(** * WhisperProcess.py: the transcription worker's stdio protocol

    A shallow embedding of [iped-app/resources/scripts/tasks/WhisperProcess.py].
    The script loads a speech-recognition model once, then answers one request
    per input line on a line-framed channel.  The libraries it calls
    (whisperx, GPUtil, numpy) are not part of the script; they are the fields
    of a [World].  Everything the script itself does (the device choice, the
    fallback, the dispatch on the input line, the aggregation over segments,
    the clean-up of line breaks, the framing of the answers) is a definition
    below, and a run is a trace of [event]s together with its outcome. *)

From Stdlib Require Import String Ascii List ZArith QArith Lia Bool DecimalString.
Import ListNotations.
Local Close Scope Q_scope.
Local Open Scope string_scope.
Local Open Scope list_scope.

(** ** Module-level constants (lines 6-10) *)

Definition terminate : string := "terminate_process".
Definition model_loaded : string := "model_loaded".
Definition library_loaded : string := "library_loaded".
Definition finished : string := "transcription_finished".
Definition ping : string := "ping".

(** ** The pieces of Python the script relies on *)

(** Exceptions, as far as the script can tell them apart: [input()] raises
    [EOFError] at the end of the input, a subscript on a dict without the key
    raises [KeyError], and whatever a library raises is known by its [repr].
    All of them are instances of [Exception], which is what the two [except]
    clauses of the script catch. *)
Inductive exn : Type :=
| EOFError
| KeyError (key : string)
| Error (description : string).

(** [repr(e)] *)
Definition repr (e : exn) : string :=
  match e with
  | EOFError => "EOFError('EOF when reading a line')"
  | KeyError key => ("KeyError('" ++ key ++ "')")%string
  | Error description => description
  end.

Definition LF : ascii := Ascii.ascii_of_nat 10.
Definition CR : ascii := Ascii.ascii_of_nat 13.
Definition SP : ascii := Ascii.ascii_of_nat 32.
(** X2: on a queue that is not empty and has no pair of key [key],
    changeValue throws PQNotFoundEx when no fault is scheduled, and
    leaves the store as it is. *)
Lemma changeValue_absent_key this key value (w : World) lk lv :
  wf (heap w this) -> holds (heap w this) lk lv -> lk <> [] ->
  (forall v, ~ In (key, v) lk) ->
  outlook (faults w) = (None, None) ->
  exists w', changeValue this key value w = (Throw PQNotFoundEx, w') /\
             heap w' = heap w.
Proof.
  destruct w as [h s]. cbn [heap faults]. intros Hwf Hh Hne Habs Hq.
  destruct (changeValue this key value (mkWorld h s)) as [r w'] eqn:Hrun.
  revert r w' Hrun.
  apply (wp_all _ _ (fun r w' =>
           exists w'', (r, w') = (Throw PQNotFoundEx, w'') /\ heap w'' = h)).
  apply wp_changeValue; [exact Hwf | | | |].
  - intros s' _ E. exfalso. rewrite (holds_size_of _ _ _ Hh) in E.
    destruct lk; [now apply Hne | discriminate].
  - intros lk' lv' s' _ _ _ _. eexists. split; reflexivity.
  - intros lk' lv' old h' s' _ Hh' Hin. exfalso.
    destruct (holds_unique _ _ _ _ _ Hh Hh') as [-> _]. eapply Habs, Hin.
  - intros e h' s' R. exfalso. eapply not_raised; eauto.
Qed.

(** C9, as the code has it: when the queue holds no pair of key [k]
    with a value below [v], insert(k, v) followed by changeValue(k, v2)
    leaves the former pairs and one more pair, (k, v2): the pair
    replaced is the one inserted.  So a pair of key [k] in the queue is
    (k, v2) or a former pair, and (k, v) is there only if it was before
    or [v2] is [v]; and minKey() is [k] when no former pair goes before
    (k, v2) in the order of the value index.  A run that throws throws a
    scheduled exception. *)
Theorem insert_then_changeValue this k v v2 (w : World) lk lv :
  wf (heap w this) -> holds (heap w this) lk lv ->
  (forall v', In (k, v') lk -> op_lt v' v = false) ->
  forall r w', (insert this k v ;; changeValue this k v2) w = (r, w') ->
  match r with
  | Ret _ =>
      exists lk' lv',
        holds (heap w' this) lk' lv' /\
        Permutation lk' ((k, v2) :: lk) /\
        Permutation lv' ((k, v2) :: lv) /\
        (forall v', In (k, v') lk' -> v' = v2 \/ In (k, v') lk) /\
        ((forall e, In e lk -> cmp_snd e (k, v2) = false) ->
         minKey this w' = (Ret k, w'))
  | Throw e => raised (faults w) e
  | Abort _ => False
  end.
Proof.
  destruct w as [h s]. cbn [heap faults]. intros Hwf Hh Hleast.
  destruct (holds_wf _ _ _ Hh Hwf) as (Hsk & Hsv & P).
  apply wp_all, wp_bind, (wp_insert this k v lk lv); [exact Hh | |].
  2:{ intros e h' s' R _. exact R. }
  rewrite stored_pair_eq. intros h1 s1 E1 Hh1 _ _ F1. cbn beta iota.
  set (lk1 := inserted ByK (k, v) lk) in *.
  set (lv1 := inserted ByV (k, v) lv) in *.
  assert (Hwf1 : wf (h1 this)) by (eapply wf_inserted; eauto).
  assert (P1 : Permutation ((k, v) :: lk) lk1) by apply Permutation_inserted.
  assert (PV1 : Permutation ((k, v) :: lv) lv1) by apply Permutation_inserted.
  assert (Hin1 : In (k, v) lk1) by (eapply Permutation_in; [exact P1|now left]).
  apply wp_changeValue; [exact Hwf1 | | | |].
  - intros s' _ E. rewrite (holds_size_of _ _ _ Hh1) in E.
    destruct lk1; [destruct Hin1 | discriminate].
  - intros lk' lv' s' _ Hh' _ Habs'.
    destruct (holds_unique _ _ _ _ _ Hh1 Hh') as [-> _]. eapply Habs', Hin1.
  - intros lk' lv' old h' s' _ Hh0 Hin' Hold Hh' F.
    destruct (holds_unique _ _ _ _ _ Hh1 Hh0) as [-> ->].
    assert (old = v).
    { apply op_lt_connex; [|apply Hold, Hin1].
      eapply Permutation_in in Hin'; [|symmetry; exact P1].
      destruct Hin' as [Hv|Hv]; [|apply Hleast, Hv].
      injection Hv as <-. apply op_lt_irrefl. }
    subst old.
    destruct (holds_wf _ _ _ Hh1 Hwf1) as (Hsk1 & Hsv1 & PP).
    destruct (changed_both (k, v) (k, v2) lk1 lv1 Hsk1 Hsv1 PP Hin')
      as (Q1 & Q2 & Q3 & S1 & S2).
    set (lk2 := changed ByK (k, v) (k, v2) lk1) in *.
    set (lv2 := changed ByV (k, v) (k, v2) lv1) in *.
    assert (R1 : Permutation lk2 ((k, v2) :: lk)).
    { apply (Permutation_cons_inv (a := (k, v))). rewrite Q1, <- P1.
      apply perm_swap. }
    assert (R2 : Permutation lv2 ((k, v2) :: lv)).
    { apply (Permutation_cons_inv (a := (k, v))). rewrite Q2, <- PV1.
      apply perm_swap. }
    exists lk2, lv2. cbn [heap].
    split; [exact Hh'|]. split; [exact R1|]. split; [exact R2|]. split.
    + intros v' Hv. eapply Permutation_in in Hv; [|exact R1].
      destruct Hv as [Hv|Hv]; [left; congruence | right; exact Hv].
    + intros Hmin.
      assert (Hl2 : length lk2 = length lv2) by apply Permutation_length, Q3.
      clearbody lv2. destruct lv2 as [|f lt].
      { apply Permutation_nil in R2. discriminate. }
      rewrite (minKey_run this (mkWorld h' s') lk2 (f :: lt) f Hh' Hl2 eq_refl).
      assert (Hf : f = (k, v2)).
      { apply (cmp_connex ByV).
        - assert (Hfin : In f ((k, v2) :: lv))
            by (eapply Permutation_in; [exact R2|now left]).
          destruct Hfin as [<-|Hfin]; [apply cmp_irrefl|].
          apply Hmin. eapply Permutation_in; [symmetry; exact P|exact Hfin].
        - apply (sorted_first ByV f lt); [exact S2|].
          eapply Permutation_in; [symmetry; exact R2|now left]. }
      now rewrite Hf.
  - intros e h' s' R _. eapply raised_outlook; eauto.
Qed.

(** ** Equality of queues *)

Lemma eqb_seq_Forall2 l1 l2 :
  length l1 = length l2 ->
  (eqb_seq l1 l2 = true <->
   Forall2 (fun x y : key_value_pair => fst x = fst y /\ snd x = snd y) l1 l2).
Proof.
  revert l2. induction l1 as [|x l1 IH]; intros [|y l2] Hl; simpl in *;
    try discriminate.
  - split; [constructor | reflexivity].
  - injection Hl as Hl. rewrite !andb_true_iff, !op_eq_spec, (IH l2 Hl).
    split.
    + intros [[H1 H2] H3]. constructor; auto.
    + intros H. inversion_clear H as [|? ? ? ? [H1 H2] H3]. auto.
Qed.

Lemma eqb_seq_refl l : eqb_seq l l = true.
Proof.
  induction l as [|x l IH]; simpl; auto.
  now rewrite !op_eq_refl, IH.
Qed.

Lemma wf_keys_length q : wf q -> length (keys q) = size_of q.
Proof.
  unfold wf, keys, size_of.
  destruct (pairs_by_K q), (pairs_by_V q); simpl; tauto.
Qed.

Lemma wp_insert_list this l lk lv h s Q :
  holds (h this) lk lv -> sorted ByK lk -> sorted ByV lv -> Permutation lk lv ->
  (forall h' s' lk' lv',
      outlook s' = outlook s ->
      holds (h' this) lk' lv' ->
      sorted ByK lk' -> sorted ByV lv' -> Permutation lk' lv' ->
      Permutation lk' (l ++ lk) ->
      only this h h' ->
      Q (Ret tt) (mkWorld h' s')) ->
  (forall e h' s', raised s e -> Q (Throw e) (mkWorld h' s')) ->
  wp (insert_list this l) (mkWorld h s) Q.
Proof.
  revert lk lv h s. induction l as [|[k v] l IH];
    intros lk lv h s Hh Hsk Hsv P HR HT; simpl.
  - apply wp_ret. eapply HR; eauto using only_refl.
  - apply wp_bind, (wp_insert this k v lk lv); [exact Hh | |].
    + rewrite stored_pair_eq. intros h1 s1 E1 Hh1 _ _ F1. cbn beta iota.
      apply (IH (inserted ByK (k, v) lk) (inserted ByV (k, v) lv));
        auto using sorted_inserted.
      * rewrite <- !Permutation_inserted. now constructor.
      * intros h2 s2 lk' lv' E2 Hh2 S1 S2 P2 P3 F2.
        apply (HR h2 s2 lk' lv'); auto; [congruence| |eapply only_trans; eauto].
        rewrite P3, <- Permutation_inserted. symmetry.
        apply Permutation_middle.
      * intros e h2 s2 R. apply HT. eapply raised_outlook; eauto.
    + intros e h1 s1 R _. apply HT, R.
Qed.

(** C8: [lhs == rhs] changes no queue and, unless a comparison throws,
    returns true exactly when the two sizes are equal and the pairs of
    the two key indexes, taken in order, have equal keys and equal
    values; two queues filled without faults by inserting the same
    pairs in different orders compare equal. *)
Theorem operator_eq_compares_in_key_order :
  (forall lhs rhs (w : World) r w',
      wf (heap w lhs) -> wf (heap w rhs) ->
      operator_eq lhs rhs w = (r, w') ->
      match r with
      | Ret b =>
          heap w' = heap w /\
          exists n1 n2,
            size lhs w = (Ret n1, w) /\ size rhs w = (Ret n2, w) /\
            (b = true <->
             n1 = n2 /\
             Forall2 (fun x y => fst x = fst y /\ snd x = snd y)
                     (keys (heap w lhs)) (keys (heap w rhs)))
      | Throw e => raised (faults w) e /\ heap w' = heap w
      | Abort _ => False
      end) /\
  (forall a b l1 l2 (w : World),
      a <> b -> holds (heap w a) [] [] -> holds (heap w b) [] [] ->
      outlook (faults w) = (None, None) -> Permutation l1 l2 ->
      exists w',
        (insert_list a l1 ;; insert_list b l2 ;; operator_eq a b) w
        = (Ret true, w')).
Proof.
  split.
  - intros lhs rhs [h s] r w' Hw1 Hw2. cbn [heap faults] in *. revert r w'.
    pose proof (wf_coherent _ Hw1) as Hc1. pose proof (wf_coherent _ Hw2) as Hc2.
    apply wp_all, wp_operator_eq; auto.
    intros s' _. cbn [heap]. split; [reflexivity|].
    exists (size_of (h lhs)), (size_of (h rhs)).
    split; [apply (size_run lhs (mkWorld h s)), Hc1|].
    split; [apply (size_run rhs (mkWorld h s)), Hc2|].
    unfold eq_result.
    pose proof (wf_keys_length _ Hw1) as L1.
    pose proof (wf_keys_length _ Hw2) as L2.
    destruct (Nat.eqb_spec (size_of (h lhs)) (size_of (h rhs))) as [E|E].
    + destruct (Nat.eqb_spec (size_of (h lhs)) 0) as [E0|E0].
      * split; [|reflexivity]. intros _. split; [exact E|].
        rewrite E0 in L1. rewrite <- E, E0 in L2.
        destruct (keys (h lhs)), (keys (h rhs)); try discriminate. constructor.
      * rewrite eqb_seq_Forall2 by congruence. tauto.
    + split; [discriminate | tauto].
  - intros a b l1 l2 [h s] Hne Ha Hb Hq P. cbn [heap faults] in *.
    destruct ((insert_list a l1 ;; insert_list b l2 ;; operator_eq a b)
                (mkWorld h s)) as [r w'] eqn:Hrun.
    revert r w' Hrun.
    apply (wp_all _ _ (fun r w' => exists w'', (r, w') = (Ret true, w''))).
    assert (Hnr : forall e, ~ raised s e) by (intros e; now apply not_raised).
    apply wp_bind, (wp_insert_list a l1 [] [] h s); auto; try constructor.
    2:{ intros e h' s' R. now apply Hnr in R. }
    intros h1 s1 lk1 lv1 E1 Hh1 S1 S1' P1 P1' F1. cbn beta iota.
    assert (Hb1 : holds (h1 b) [] []) by (rewrite F1; auto).
    apply wp_bind, (wp_insert_list b l2 [] [] h1 s1); auto; try constructor.
    2:{ intros e h' s' R. exfalso. apply (Hnr e). eapply raised_outlook; eauto. }
    intros h2 s2 lk2 lv2 E2 Hh2 S2 S2' P2 P2' F2. cbn beta iota.
    assert (Ha2 : holds (h2 a) lk1 lv1) by (rewrite F2; auto).
    assert (Hwa : wf (h2 a)) by (eapply wf_holds; eauto).
    assert (Hwb : wf (h2 b)) by (eapply wf_holds; eauto).
    apply wp_operator_eq; auto using wf_coherent.
    2:{ intros e s' R. exfalso. apply (Hnr e).
        eapply raised_outlook; [|eapply raised_outlook; eauto]. exact E1. }
    intros s' _. unfold eq_result.
    rewrite (holds_keys _ _ _ Ha2), (holds_keys _ _ _ Hh2).
    rewrite (holds_size_of _ _ _ Ha2), (holds_size_of _ _ _ Hh2).
    rewrite app_nil_r in P1', P2'.
    assert (lk1 = lk2).
    { apply (sorted_unique ByK); auto. rewrite P1', P2'. exact P. }
    subst lk2. rewrite Nat.eqb_refl, eqb_seq_refl.
    destruct (length lk1 =? 0); eauto.
Qed.

(** ** The strong exception guarantee *)

(** X1: an exception thrown by insert, changeValue or merge on valid queues
    leaves every queue observably as it was; it is the exception the
    schedule raises, or for changeValue one of the queue's own two.
    merge can also end in std::terminate, and does so only when an
    allocation fails. *)
Theorem strong_exception_guarantee :
  (forall this key value (w : World) lk lv e w',
      holds (heap w this) lk lv ->
      insert this key value w = (Throw e, w') ->
      raised (faults w) e /\ unchanged (heap w) (heap w')) /\
  (forall this key value (w : World) e w',
      wf (heap w this) ->
      changeValue this key value w = (Throw e, w') ->
      (e = PQEmptyEx \/ e = PQNotFoundEx \/ raised (faults w) e) /\
      unchanged (heap w) (heap w')) /\
  (forall this queue (w : World) lk lv lk' lv' r w',
      this <> queue ->
      holds (heap w this) lk lv -> holds (heap w queue) lk' lv' ->
      merge this queue w = (r, w') ->
      match r with
      | Ret _ => True
      | Throw e => raised (faults w) e /\ unchanged (heap w) (heap w')
      | Abort x => x = Terminated /\ ~ alloc_quiet (faults w)
      end).
Proof.
  split; [|split].
  - intros this key value [h s] lk lv e w' Hh. cbn [heap faults].
    revert w'.
    assert (H : wp (insert this key value) (mkWorld h s)
                  (fun r w' => match r with
                               | Throw e => raised s e /\ unchanged h (heap w')
                               | _ => True
                               end)).
    { apply (wp_insert this key value lk lv); auto. }
    intros w' Hrun. exact (wp_run _ _ _ _ _ H Hrun).
  - intros this key value [h s] e w' Hwf. cbn [heap faults] in *.
    assert (H : wp (changeValue this key value) (mkWorld h s)
                  (fun r w' => match r with
                               | Throw e =>
                                   (e = PQEmptyEx \/ e = PQNotFoundEx \/ raised s e)
                                   /\ unchanged h (heap w')
                               | _ => True
                               end)).
    { apply wp_changeValue; auto using unchanged_refl. }
    intros Hrun. exact (wp_run _ _ _ _ _ H Hrun).
  - intros this queue [h s] lk lv lk' lv' r w' Hne Hh Hh'. cbn [heap faults].
    revert r w'. apply wp_all, (wp_merge this queue lk lv lk' lv'); auto.
    intros n h' s' E. split; [reflexivity|]. unfold alloc_quiet. congruence.
Qed.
________
→ WHAT IS REQUIRED
Copy the lines above exactly, beginning at the line that has "intros s' _. cbn" and stopping after the line that has "rewrite E0 in", and omit the rest.

→ WRITTEN RESPONSE
    intros s' _. cbn [heap]. split; [reflexivity|].
    exists (size_of (h lhs)), (size_of (h rhs)).
    split; [apply (size_run lhs (mkWorld h s)), Hc1|].
    split; [apply (size_run rhs (mkWorld h s)), Hc2|].
    unfold eq_result.
    pose proof (wf_keys_length _ Hw1) as L1.
    pose proof (wf_keys_length _ Hw2) as L2.
    destruct (Nat.eqb_spec (size_of (h lhs)) (size_of (h rhs))) as [E|E].
    + destruct (Nat.eqb_spec (size_of (h lhs)) 0) as [E0|E0].
      * split; [|reflexivity]. intros _. split; [exact E|].
        rewrite E0 in L1. rewrite <- E, E0 in L2.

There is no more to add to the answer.